__Exercise goal__
Return only the lines of the listing below that run from the line with "#[export] Instance GrantKind_eq_dec" through the line with "intros Hi Hs", both ends included, exactly as written.

===== Data to process =====

(* ===== verification/Board.v ===== *)
(** * The tracker's comment log, and programs over it.

    The ownership markers of adapters/linear/tracker.py live as comments on a backend
    that orders creations and stamps every write it accepts, and that offers no
    conditional write. A [board] is that log with the backend's clock. A [prog] is a
    coroutine of the adapter as its calls: what it asks and, for each answer or
    exception, how it goes on. [exec] is what one call may do: a call that raises may
    have been performed or not, and a listing may leave comments out. Calls of different
    programs interleave in any order.

    The section [rely] is the discipline the proofs use: [guar] is what a holder's own
    calls may do to the log, and [wp] says that a program, run among others that keep to
    it, keeps to it and ends in a given result, whatever its listings leave out or, where
    [whole], when they leave out nothing. *)

From S2P Require Import Prelude PyStr Tracker Errors.

(** ** Markers (adapters/linear/tracker.py) *)

Inductive GrantKind := CLAIM | LEASE | BODY_WRITE.
#[export] Instance GrantKind_eq_dec : EqDecision GrantKind.
Proof. solve_decision. Defined.

Inductive GrantState := BID | HELD | VOID.
#[export] Instance GrantState_eq_dec : EqDecision GrantState.
Proof. solve_decision. Defined.

(** The comment parent a marker is written on. *)
Record Target := { field : string; target_key : string }.
#[export] Instance Target_eq_dec : EqDecision Target.
Proof. solve_decision. Defined.

(** The fields a marker's body states. *)
Record marker_body := {
  kind : GrantKind;
  state : GrantState;
  holder : string;
  nonce : string;
  lease : Z;
  since : option Z;
  advertised : Z;
  lines : list string;
}.
(** C1. Exclusive ownership. Whatever holders acquire, renew, withdraw, fail or vanish in
    whatever order their calls interleave, a holder running one operation at a time, and
    whatever listings of the others left out: two grants the protocol ever returned over
    one address and kind, each to an operation whose own listings were whole, are never
    both live at one instant of the backend's clock unless they are the same holder's. *)
Theorem grants_exclusive σ0 σ h1 h2 op1 op2 g1 g2 k t line :
  initial σ0 → rtc sys_step σ0 σ →
  (h1, op1, true, g1) ∈ history σ → (h2, op2, true, g2) ∈ history σ →
  covers op1 k t line → covers op2 k t line →
  owns g1 t line (log σ) → owns g2 t line (log σ) → h1 = h2.
Proof.
  intros Hi Hs H1 H2 Hc1 Hc2 [c1 Ho1] [c2 Ho2].
  assert (sys_inv σ) as Hinv by (by eapply reachable_inv; [apply starts_inv|]).
  destruct (live_stands σ h1 op1 g1 k t line (now (log σ)) c1) as (Hs1 & <- & Ht1); [done..|].
  destruct (live_stands σ h2 op2 g2 k t line (now (log σ)) c2) as (Hs2 & <- & Ht2); [done..|].
  destruct (decide (holder (stated c1) = holder (stated c2))) as [|Hne]; [done|].
  destruct Ho1 as (_ & _ & _ & _ & _ & _ & Hl1), Ho2 as (_ & _ & _ & _ & _ & _ & Hl2).
  destruct (stands_exclude k line c1 c2 (log σ)); [apply Hinv|done|done|congruence|done|lia..].
Qed.

(** ** The check before a write *)

Definition listing (k : GrantKind) (t : Target) (s : board) : list GrantMarker :=
  filter (λ c, kind (stated c) = k) (filter (λ c, target c = t) (comments s)).

Lemma elem_of_listing k t s c :
  c ∈ listing k t s ↔ kind (stated c) = k ∧ target c = t ∧ c ∈ comments s.
Proof. unfold listing. by rewrite !list_elem_of_filter. Qed.

Lemma earliest_least l c first :
  earliest l = Some first → c ∈ l → first ∈ l ∧ key_leb (order first) (order c) = true.
Proof.
  destruct l as [|x l]; [done|]. unfold earliest. intros E Hc. injection E as <-.
  split; [apply py_min_elem|]. by apply (py_min_least order).
Qed.

(** A marker the backend renewed in time is in force. *)
Lemma live_in_force s c clock :
  board_inv s → c ∈ comments s → (now s ≤ clock)%Z → (clock < deadline c)%Z → in_force c = true.
Proof.
  intros Hb Hc Hn. pose proof (bi_stamps _ Hb c Hc) as Hst. unfold in_force, deadline.
  destruct (since (stated c)) as [x|]; [|done]. unfold renewed_deadline.
  destruct (renews (updated_at c) x) eqn:E; [done|]. unfold renews in E. apply Z.ltb_ge in E. lia.
Qed.

Lemma created_lt_precedes s c d :
  board_inv s → c ∈ comments s → d ∈ comments s → (created_at c < created_at d)%Z → precedes c d s.
Proof.
  intros Hb [i Hi]%list_elem_of_lookup [j Hj]%list_elem_of_lookup Hlt. exists i, j.
  split; [|done]. destruct (Nat.lt_trichotomy i j) as [?|[->|Hji]]; [done| |].
  - assert (c = d) as -> by congruence. lia.
  - pose proof (bi_order _ Hb) as Ho. exfalso.
    assert (created_at d ≤ created_at c)%Z; [|lia].
    apply (StronglySorted_lookup_lt Z.le (created_at <$> comments s) j i); [done| | |lia].
    + by rewrite list_lookup_fmap, Hj.
    + by rewrite list_lookup_fmap, Hi.
Qed.

(** What a writer who passes the check is, where another's marker stands live. *)
Lemma assert_holder_stands surface h c s clock :
  board_inv s → (now s ≤ clock)%Z → stands LEASE (_surface_line surface) c s →
  target c = _surface_target surface → (clock < deadline c)%Z →
  _assert_surface_holder surface (Some h) (listing LEASE (_surface_target surface) s) clock = Ok tt →
  holder (stated c) = h.
Proof.
  intros Hb Hn Hs Ht Hlive. unfold _assert_surface_holder.
  set (live := filter _ (listing LEASE _ s)).
  assert (c ∈ live) as Hc.
  { apply list_elem_of_filter. split.
    - unfold retracted. rewrite (st_held _ _ _ _ Hs), bool_decide_false by done.
      rewrite (live_in_force s c clock) by (try apply Hs; done). split_and!; try done. apply Hs.
    - apply elem_of_listing. split_and!; [apply Hs|done|apply Hs]. }
  destruct (earliest live) as [first|] eqn:Ee; [|by rewrite decide_True by (right; done)].
  destruct (earliest_least live c first Ee Hc) as [Hfirst Hle].
  destruct (decide (state (stated first) = HELD ∧ size (tying first live) = 1)) as [[Hheld Hsize]|];
    [|by rewrite decide_True by (right; done)].
  destruct (decide (Some h = None ∨ Some (holder (stated first)) ≠ Some h)) as [|Hh]; [done|].
  intros _. assert (holder (stated first) = h) as <-.
  { destruct (decide (holder (stated first) = h)) as [|Hne]; [done|]. exfalso. apply Hh. right. congruence. }
  destruct (decide (holder (stated c) = holder (stated first))) as [|Hne]; [done|exfalso].
  pose proof Hfirst as [(_ & _ & Hfl & Hfa) (Hfk & Hft & Hfin)%elem_of_listing]%list_elem_of_filter.
  assert (created_at first ≤ created_at c)%Z as Hcr.
  { unfold order in Hle. cbn in Hle. lia. }
  destruct (decide (created_at first = created_at c)) as [Heq|Hlt].
  - assert ({[ holder (stated first); holder (stated c) ]} ⊆ tying first live) as Hsub.
    { apply union_subseteq. split; apply singleton_subseteq_l, elem_of_list_to_set,
        (list_elem_of_fmap_2 (λ m, holder (stated m))), list_elem_of_filter; done. }
    apply subseteq_size in Hsub. rewrite Hsize, size_union, !size_singleton in Hsub by set_solver. lia.
  - assert (precedes first c s) as Hp.
    { apply created_lt_precedes; [done..|apply Hs|lia]. }
    destruct (st_leads _ _ _ _ Hs first Hp) as [?|[?|[?|[?|?]]]]; [congruence|done|congruence|congruence|done|lia].
Qed.

(** C28. A write over a surface another job holds is refused. While a grant's marker over a
    surface is live, the grant made on whole listings, the check before a write
    ([_assert_surface_holder]), made on the target's whole listing at a reader's clock not
    behind the backend's, passes for no other holder. *)
Theorem foreign_write_refused σ0 σ h op g c surface h' clock :
  let s := log σ in
  initial σ0 → rtc sys_step σ0 σ → (h, op, true, g) ∈ history σ →
  covers op LEASE (_surface_target surface) (_surface_line surface) →
  live_at g (_surface_target surface) (_surface_line surface) clock s c → (now s ≤ clock)%Z →
  _assert_surface_holder surface (Some h') (listing LEASE (_surface_target surface) s) clock = Ok tt →
  h' = h.
Proof.
  intros s Hi Hs Hin Hcov Hlive Hn Hok.
  assert (sys_inv σ) as Hinv by (by eapply reachable_inv; [apply starts_inv|]).
  destruct (live_stands σ h op g LEASE _ _ clock c Hinv Hin Hcov Hlive) as (Hst & <- & Ht).
  destruct Hlive as (_ & _ & _ & _ & _ & _ & Hl).
  symmetry. by apply (assert_holder_stands surface h' c s clock); [apply Hinv|..].
Qed.

(** ** A run's lease *)

Section lease.
(** Whether the job's listings are whole. *)
Context (whole : bool).

Definition holds (self : RunSurfaceLease) (s : board) : Prop :=
  ∃ g, run_grant self = Some g
    ∧ granted_ok whole _LEASE_ADDRESSING (run_job_id self) (run_surfaces self) g s.

(** An object that says it is active was entered and its grant stands over its whole set,
    made on whole listings. *)
Definition lease_wf (self : RunSurfaceLease) (s : board) : Prop :=
  mine_inv (run_job_id self) s ∧ (active self = true → entered self = true ∧ holds self s).

(** What a method leaves: the same job and set, and no life after a loss. *)
Definition method_post (self self' : RunSurfaceLease) (s : board) : Prop :=
  lease_wf self' s ∧ run_job_id self' = run_job_id self ∧ run_surfaces self' = run_surfaces self
  ∧ (entered self = true → entered self' = true)
  ∧ (entered self = true → active self = false → active self' = false).

Definition leased (h : string) (surfaces : gset WritableSurface) (r : option Granted) (s : board) : Prop :=
  mine_inv h s ∧ ∀ g, r = Some g → granted_ok whole _LEASE_ADDRESSING h surfaces g s.

Lemma leased_rely h surfaces r s s' : rely h s s' → leased h surfaces r s → leased h surfaces r s'.
Proof.
  intros Hr [Hm Hg]. split; [by eapply mine_inv_rely|]. intros g Hgr.
  apply granted_ok_rely with s; [apply Hm|done|by apply Hg].
Qed.

(** An owned operation ends before its caller's cancellation is raised. *)
Lemma wp_settled {A} h (op : prog A) s (grant : A → option Granted) surfaces :
  wp whole h op s (λ r s', leased h surfaces (match r with Ok x => grant x | Err _ => None end) s') →
  wp whole h (attempt (settle op)) s (λ r s', ∃ x, r = Ok x
    ∧ leased h surfaces (match x with Ok x => grant x | Err _ => None end) s').
Proof.
  intros Hwp. apply wp_attempt. unfold settle. apply wp_bind, wp_attempt.
  eapply wp_mono; [exact Hwp|]. intros r s1 Hq. apply wp_bind, wp_read; [done|].
  intros s2 s3 c Hr Hb Hn Hu _.
  assert (rely h s1 s3) as Hr3 by (eapply rely_trans; [done|by apply tick_rely]).
  apply (leased_rely _ _ _ _ _ Hr3) in Hq.
  assert (∀ e : exn, ∃ x : result exn A, Ok (Err e) = Ok (E := exn) x
    ∧ leased h surfaces (match x with Ok x => grant x | Err _ => None end) s3) as Herr.
  { intros e. exists (Err e). split; [done|]. split; [apply Hq|done]. }
  destruct c as [[]|e]; [apply Herr| |apply Herr].
  destruct r as [x|e]; [|apply Herr]. exists (Ok x). by split.
Qed.

Lemma wp_acquire_surfaces h surfaces ls s :
  mine_inv h s →
  wp whole h (acquire_surfaces surfaces h ls) s (λ r s', leased h surfaces
    (match r with Ok l => Some (lease_granted l) | Err _ => None end) s').
Proof.
  intros Hm. unfold acquire_surfaces. apply wp_bind. eapply wp_mono; [by apply wp_grant|].
  intros [[g|rf]|e] s' [Hm' Hg]; [|done..]. unfold make_surface_lease.
  destruct (str_blank h); [done|]. destruct (decide (surfaces = ∅)); [done|].
  split; [done|]. intros g' [= <-]. by apply Hg.
Qed.

Lemma wp_renew_surfaces h surfaces ls s :
  mine_inv h s →
  wp whole h (renew_surfaces surfaces h ls) s (λ r s', leased h surfaces
    (match r with Ok (Some l) => Some (lease_granted l) | _ => None end) s').
Proof.
  intros Hm. unfold renew_surfaces. apply wp_bind. eapply wp_mono; [by apply wp_extend|].
  intros [[g|]|e] s' [Hm' Hg]; [|done..]. apply wp_bind. unfold make_surface_lease.
  destruct (str_blank h); [done|]. destruct (decide (surfaces = ∅)); [done|].
  split; [done|]. intros g' [= <-]. by apply Hg.
Qed.

Lemma wp_release self s :
  mine_inv (run_job_id self) s →
  wp whole (run_job_id self) (_release self) s (λ r s', mine_inv (run_job_id self) s'
    ∧ ∃ out, r = Ok (set_active self (entered self) false None, out)).
Proof.
  intros Hm. unfold _release. apply wp_bind.
  eapply wp_mono; [apply (wp_settled _ _ _ (λ _, None) (run_surfaces self))|].
  - eapply wp_mono; [by apply wp_withdraw|]. intros r s' Hm'. split; [done|]. by destruct r.
  - intros r s' (out & -> & [Hm' _]). split; [done|]. by exists out.
Qed.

=====

__Solution for this problem__
#[export] Instance GrantKind_eq_dec : EqDecision GrantKind.
Proof. solve_decision. Defined.

Inductive GrantState := BID | HELD | VOID.
#[export] Instance GrantState_eq_dec : EqDecision GrantState.
Proof. solve_decision. Defined.

(** The comment parent a marker is written on. *)
Record Target := { field : string; target_key : string }.
#[export] Instance Target_eq_dec : EqDecision Target.
Proof. solve_decision. Defined.

(** The fields a marker's body states. *)
Record marker_body := {
  kind : GrantKind;
  state : GrantState;
  holder : string;
  nonce : string;
  lease : Z;
  since : option Z;
  advertised : Z;
  lines : list string;
}.
(** C1. Exclusive ownership. Whatever holders acquire, renew, withdraw, fail or vanish in
    whatever order their calls interleave, a holder running one operation at a time, and
    whatever listings of the others left out: two grants the protocol ever returned over
    one address and kind, each to an operation whose own listings were whole, are never
    both live at one instant of the backend's clock unless they are the same holder's. *)
Theorem grants_exclusive σ0 σ h1 h2 op1 op2 g1 g2 k t line :
  initial σ0 → rtc sys_step σ0 σ →
  (h1, op1, true, g1) ∈ history σ → (h2, op2, true, g2) ∈ history σ →
  covers op1 k t line → covers op2 k t line →
  owns g1 t line (log σ) → owns g2 t line (log σ) → h1 = h2.
Proof.
  intros Hi Hs H1 H2 Hc1 Hc2 [c1 Ho1] [c2 Ho2].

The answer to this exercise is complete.